• _ABOUT THIS EXERCISE_: Look through the records below for the line with "ConfigFunction fn =>" and the line with "(** A fetch", then return those lines and all lines between, exactly.

[Source data]

Definition isEngineHook (fn : AbortHook) : bool :=
  match fn with EngineHook => true | _ => false end.

(** No fetch task can still commit: every race is settled. *)
Definition quiet (w : World) : Prop :=
  ∀ t task, tasks w !! t = Some task → task_race task ≠ Unsettled.

(** How the engine keeps its tasks and its handle: a task whose race is
    unsettled is the current task and still awaits; there is a current
    task and a resource handle only while the ownership-confirmed scope
    is alive, and the handle carries the key of the keyed scope. *)
Definition engineInv (w : World) : Prop :=
  (∀ t task, tasks w !! t = Some task → task_race task = Unsettled →
     currentFetchTask w = Some t ∧ task_phase task = Awaiting) ∧
  (ownedScope w = false → currentFetchTask w = None ∧ resource w = None) ∧
  (ownedScope w = true → resource w = scopeKey w ∧ is_Some (scopeKey w)).

(** The engine at rest: no live task, no current task, no handle. *)
Definition idle (w : World) : Prop :=
  quiet w ∧ currentFetchTask w = None ∧ ownedScope w = false ∧ resource w = None.

(** The fields [engineInv] speaks about. *)
Definition engineView (w : World)
    : list FetchTask * option nat * bool * option ResourceKey * option ResourceKey :=
  (tasks w, currentFetchTask w, ownedScope w, resource w, keyReactive w).

(** The events that belong to the fetch engine and its commands, as
    opposed to the ownership watcher, the key watcher, [reset()] and
    writers outside the composable. *)
Definition engineLabel (lbl : Label) : bool :=
  match lbl with
  | LWhenever | LCondition _ | LFetch _ | LMarkStale _ | LClear _ | LClearAll
  | LResolve _ _ | LReject _ _ | LResume _ | LFinally _ => true
  | LKey _ _ | LOwnership | LMicrotask | LReset _ | LWrite _ _ => false
  end.

(** *** [normalizeFetch] and the key of a configuration *)

(** The [key] property of a configuration object: missing, present with
    the value [undefined], or a key. *)
Inductive KeyProperty :=
| KeyMissing
| KeyUndefined
| KeyGiven (k : ResourceKey).

(** The value of [params.fetch] after [unref]: a falsy value, a fetch
    function, or an object [{ key?, fn }]. *)
Inductive FetchConfig :=
| ConfigFalsy
| ConfigFunction (fn : FetchFn)
| ConfigObject (key : KeyProperty) (fn : FetchFn).

(** What [normalizeFetch] returns; the spread [{ key: ANONYMOUS_KEY,
    ...value }] copies a [key] that is present, also when it is
    [undefined]. *)
Record KeyedFetchFn := {
  kf_key : option ResourceKey;
  kf_fn : FetchFn;
}.

Definition normalizeFetch (value : FetchConfig) : option KeyedFetchFn :=
  match value with
  | ConfigFalsy => None
  | ConfigFunction fn => Some {| kf_key := Some ANONYMOUS_KEY; kf_fn := fn |}
  | ConfigObject KeyMissing fn => Some {| kf_key := Some ANONYMOUS_KEY; kf_fn := fn |}
  | ConfigObject KeyUndefined fn => Some {| kf_key := None; kf_fn := fn |}
  | ConfigObject (KeyGiven k) fn => Some {| kf_key := Some k; kf_fn := fn |}
  end.

(** [computed(() => fetch.value?.key ?? null)] *)
Definition keyOfConfig (value : FetchConfig) : option ResourceKey :=
  match normalizeFetch value with
  | Some kf => kf_key kf
  | None => None
  end.

(** A fetch function for the runs of the key watcher that set up no
    scope and so never call one. *)
Definition noFetch : FetchFn := {| fn_registers := []; fn_throws := None |}.

(** The run of the key watcher after the configuration has become
    [value]. *)
Definition reconfigure (value : FetchConfig) (w : World) : World :=
  match normalizeFetch value with
  | Some kf => keyWatch (kf_fn kf) (kf_key kf) w
  | None => keyWatch noFetch None w
  end.

(** Whether a configuration gives [useKeyedScope] a key it sets a scope
    up for. *)
Definition enabled (value : FetchConfig) : bool :=
  match keyOfConfig value with
  | Some k => truthy k
  | None => false
  end.

(** ** The amnesia store *)

Lemma amnesia_get_set_eq k v st :
  AmnesiaStore.get k (AmnesiaStore.set k v st) = v.
Proof.
  unfold AmnesiaStore.get, AmnesiaStore.set; simpl.
  rewrite lookup_insert_eq. by destruct v.
Qed.

Lemma amnesia_get_set_ne k k' v st :
  k ≠ k' → AmnesiaStore.get k' (AmnesiaStore.set k v st) = AmnesiaStore.get k' st.
Proof.
  intros Hne. unfold AmnesiaStore.get, AmnesiaStore.set; simpl.
  by rewrite lookup_insert_ne.
Qed.

Lemma amnesia_get_sets_other k ops st :
  Forall (λ op, op.1 ≠ k) ops →
  AmnesiaStore.get k (AmnesiaStore.sets ops st) = AmnesiaStore.get k st.
Proof.
  unfold AmnesiaStore.sets.
  revert st. induction ops as [|[k' v] ops IH]; intros st Hall; [done|].
  apply Forall_cons in Hall as [Hk Hall]. simpl in *.
  rewrite IH by done. by apply amnesia_get_set_ne.
Qed.

(** C10. In the default amnesia store, [get] is a left inverse of [set]:
    after [set(k, s)] with a state [s], [get(k)] returns that same state;
    after [set(k, null)], and for a key that no [set] has touched since the
    store was created, [get(k)] returns null. *)
Theorem amnesia_get_left_inverse_of_set (k : ResourceKey) :
  (∀ s st, AmnesiaStore.get k (AmnesiaStore.set k (Some s) st) = Some s) ∧
  (∀ st, AmnesiaStore.get k (AmnesiaStore.set k None st) = None) ∧
  AmnesiaStore.get k AmnesiaStore.createAmnesiaStore = None ∧
  (∀ ops, Forall (λ op, op.1 ≠ k) ops →
     AmnesiaStore.get k (AmnesiaStore.sets ops AmnesiaStore.createAmnesiaStore) = None).
Proof.
  split_and!.
  - intros s st. apply amnesia_get_set_eq.
  - intros st. apply amnesia_get_set_eq.
  - done.
  - intros ops Hops. by rewrite amnesia_get_sets_other.
Qed.

(** ** How executions change the world *)

Lemma evolves_refl w : evolves w w.
Proof. split; eauto 10. Qed.

Lemma evolves_trans w1 w2 w3 : evolves w1 w2 → evolves w2 w3 → evolves w1 w3.
Proof.
  intros [Hh1 Ht1 Hs1 Hw1] [Hh2 Ht2 Hs2 Hw2]. split.
  - lia.
  - intros t task Htask.
    destruct (Ht1 _ _ Htask) as (task2 & Hl2 & Hst2 & Hhk2 & Hr2).
    destruct (Ht2 _ _ Hl2) as (task3 & Hl3 & Hst3 & Hhk3 & Hr3).
    exists task3. split_and!; [done|congruence|congruence|].
    intros Hne. rewrite Hr3; [by apply Hr2|]. by rewrite Hr2.
  - intros k l Hl. destruct (Hs2 _ _ Hl) as [Hsame|Hfresh].
    + apply Hs1 in Hsame. done.
    + right. lia.
  - eauto.
Qed.

(** Changes that leave the heap, the store and the tasks alone. *)
Lemma evolves_same w w' :
  heap w' = heap w → store w' = store w → tasks w' = tasks w → evolves w w'.
Proof.
  intros Hh Hs Ht. split.
  - by rewrite Hh.
  - intros t task Htask. exists task. by rewrite Ht.
  - intros k l. unfold stateValue. rewrite Hs. auto.
  - unfold wf, stateValue. by rewrite Hh, Hs, Ht.
Qed.

(** Assignments to fields of one state object. *)
Lemma evolves_heap_alter f l w : evolves w (upd_heap (alter f l) w).
Proof.
  split; simpl.
  - by rewrite length_alter.
  - eauto 10.
  - auto.
  - unfold wf, stateValue; simpl. by rewrite length_alter.
Qed.

(** Updates of one task that keep its object and hooks. *)
Lemma evolves_tasks_alter f t w :
  (∀ task, tasks w !! t = Some task →
     task_state (f task) = task_state task ∧
     task_hooks (f task) = task_hooks task ∧
     (task_race task ≠ Unsettled → task_race (f task) = task_race task)) →
  evolves w (upd_tasks (alter f t) w).
Proof.
  intros Hf. split; simpl.
  - done.
  - intros t' task Htask. destruct (decide (t = t')) as [->|Hne].
    + exists (f task). rewrite list_lookup_alter_eq, Htask.
      destruct (Hf task Htask) as (? & ? & ?). done.
    + exists task. rewrite list_lookup_alter_ne by done. done.
  - auto.
  - unfold wf, stateValue; simpl. intros [Htasks Hstore]. split; [|done].
    intros t' task'. destruct (decide (t = t')) as [->|Hne].
    + rewrite list_lookup_alter_eq.
      destruct (tasks w !! t') as [task|] eqn:Hl; simpl; [|done].
      intros [= <-]. destruct (Hf task eq_refl) as (-> & -> & _). eauto.
    + rewrite list_lookup_alter_ne by done. eauto.
Qed.

Lemma resolve_settled r p : p ≠ Unsettled → resolve r p = p.
Proof. by destruct p. Qed.

Lemma reject_settled e p : p ≠ Unsettled → reject e p = p.
Proof. by destruct p. Qed.

Lemma run_hook_settled st fn : st.1 ≠ Unsettled → (run_hook st fn).1 = st.1.
Proof. destruct st as [p lg], fn as [|[]]; simpl; [apply resolve_settled|done..]. Qed.

Lemma abort_settled hooks st : st.1 ≠ Unsettled → (abort hooks st).1 = st.1.
Proof.
  unfold abort. revert st. induction hooks as [|fn hooks IH]; intros st Hst; [done|].
  simpl. rewrite IH; rewrite run_hook_settled; done.
Qed.

(** The engine's hook is first, so an abort of an unsettled race resolves
    it with [FETCH_TASK_ABORTED], whatever the user's hooks do. *)
Lemma abort_engine_first hooks lg :
  head hooks = Some EngineHook →
  (abort hooks (Unsettled, lg)).1 = Resolved FETCH_TASK_ABORTED.
Proof.
  destruct hooks as [|fn hooks]; [done|]. intros [= ->].
  exact (abort_settled hooks (Resolved FETCH_TASK_ABORTED, lg) ltac:(done)).
Qed.

Lemma head_register_user regs hooks :
  head hooks = Some EngineHook →
  head (foldl (λ hs b, onAbort (UserHook b) hs) hooks regs) = Some EngineHook.
Proof.
  revert hooks. induction regs as [|b regs IH]; intros hooks Hh; [done|].
  simpl. apply IH. unfold onAbort. by destruct hooks.
Qed.

(** *** Each piece of the engine evolves the world *)

Lemma evolves_reset k w : evolves w (reset k w).
Proof.
  unfold reset. split; simpl.
  - rewrite length_app. lia.
  - eauto 10.
  - intros k' l. unfold stateValue; simpl.
    destruct (decide (k = k')) as [->|Hne].
    + rewrite amnesia_get_set_eq. intros [= <-]. right. lia.
    + rewrite amnesia_get_set_ne by done. auto.
  - unfold wf, stateValue; simpl. intros [Htasks Hstore].
    rewrite length_app; simpl. split.
    + intros t task Htask. destruct (Htasks _ _ Htask). split; [lia|done].
    + intros k' l. destruct (decide (k = k')) as [->|Hne].
      * rewrite amnesia_get_set_eq. intros [= <-]. lia.
      * rewrite amnesia_get_set_ne by done. intros Hl. apply Hstore in Hl. lia.
Qed.

Lemma evolves_clear k w : evolves w (upd_store (store_set k None) w).
Proof.
  assert (Hslot : ∀ k' l,
    AmnesiaStore.get k' (AmnesiaStore.set k None (store w)) = Some l →
    AmnesiaStore.get k' (store w) = Some l).
  { intros k' l. destruct (decide (k = k')) as [->|Hne].
    - by rewrite amnesia_get_set_eq.
    - by rewrite amnesia_get_set_ne. }
  split; simpl; [done|eauto 10|..].
  - intros k' l Hl. left. by apply Hslot.
  - unfold wf, stateValue; simpl. intros [Htasks Hstore]. split; [done|].
    intros k' l Hl. eauto.
Qed.

Lemma evolves_clearAll w : evolves w (upd_store AmnesiaStore.clear w).
Proof.
  split; simpl; [done|eauto 10|..].
  - intros k' l. unfold stateValue; simpl. unfold AmnesiaStore.get; simpl.
    by rewrite lookup_empty.
  - unfold wf, stateValue; simpl. intros [Htasks Hstore]. split; [done|].
    intros k' l. unfold AmnesiaStore.get; simpl. by rewrite lookup_empty.
Qed.

Lemma evolves_markStale k w : evolves w (markStale k w).
Proof.
  unfold markStale. case_match; [apply evolves_heap_alter|apply evolves_refl].
Qed.

Lemma evolves_externalWrite k s w : evolves w (externalWrite k s w).
Proof.
  unfold externalWrite. case_match; [apply evolves_heap_alter|apply evolves_refl].
Qed.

• _RESPONSE BOX_:
  | ConfigFunction fn => Some {| kf_key := Some ANONYMOUS_KEY; kf_fn := fn |}
  | ConfigObject KeyMissing fn => Some {| kf_key := Some ANONYMOUS_KEY; kf_fn := fn |}
  | ConfigObject KeyUndefined fn => Some {| kf_key := None; kf_fn := fn |}
  | ConfigObject (KeyGiven k) fn => Some {| kf_key := Some k; kf_fn := fn |}
  end.

(** [computed(() => fetch.value?.key ?? null)] *)
Definition keyOfConfig (value : FetchConfig) : option ResourceKey :=
  match normalizeFetch value with
  | Some kf => kf_key kf
  | None => None
  end.

(** A fetch function for the runs of the key watcher that set up no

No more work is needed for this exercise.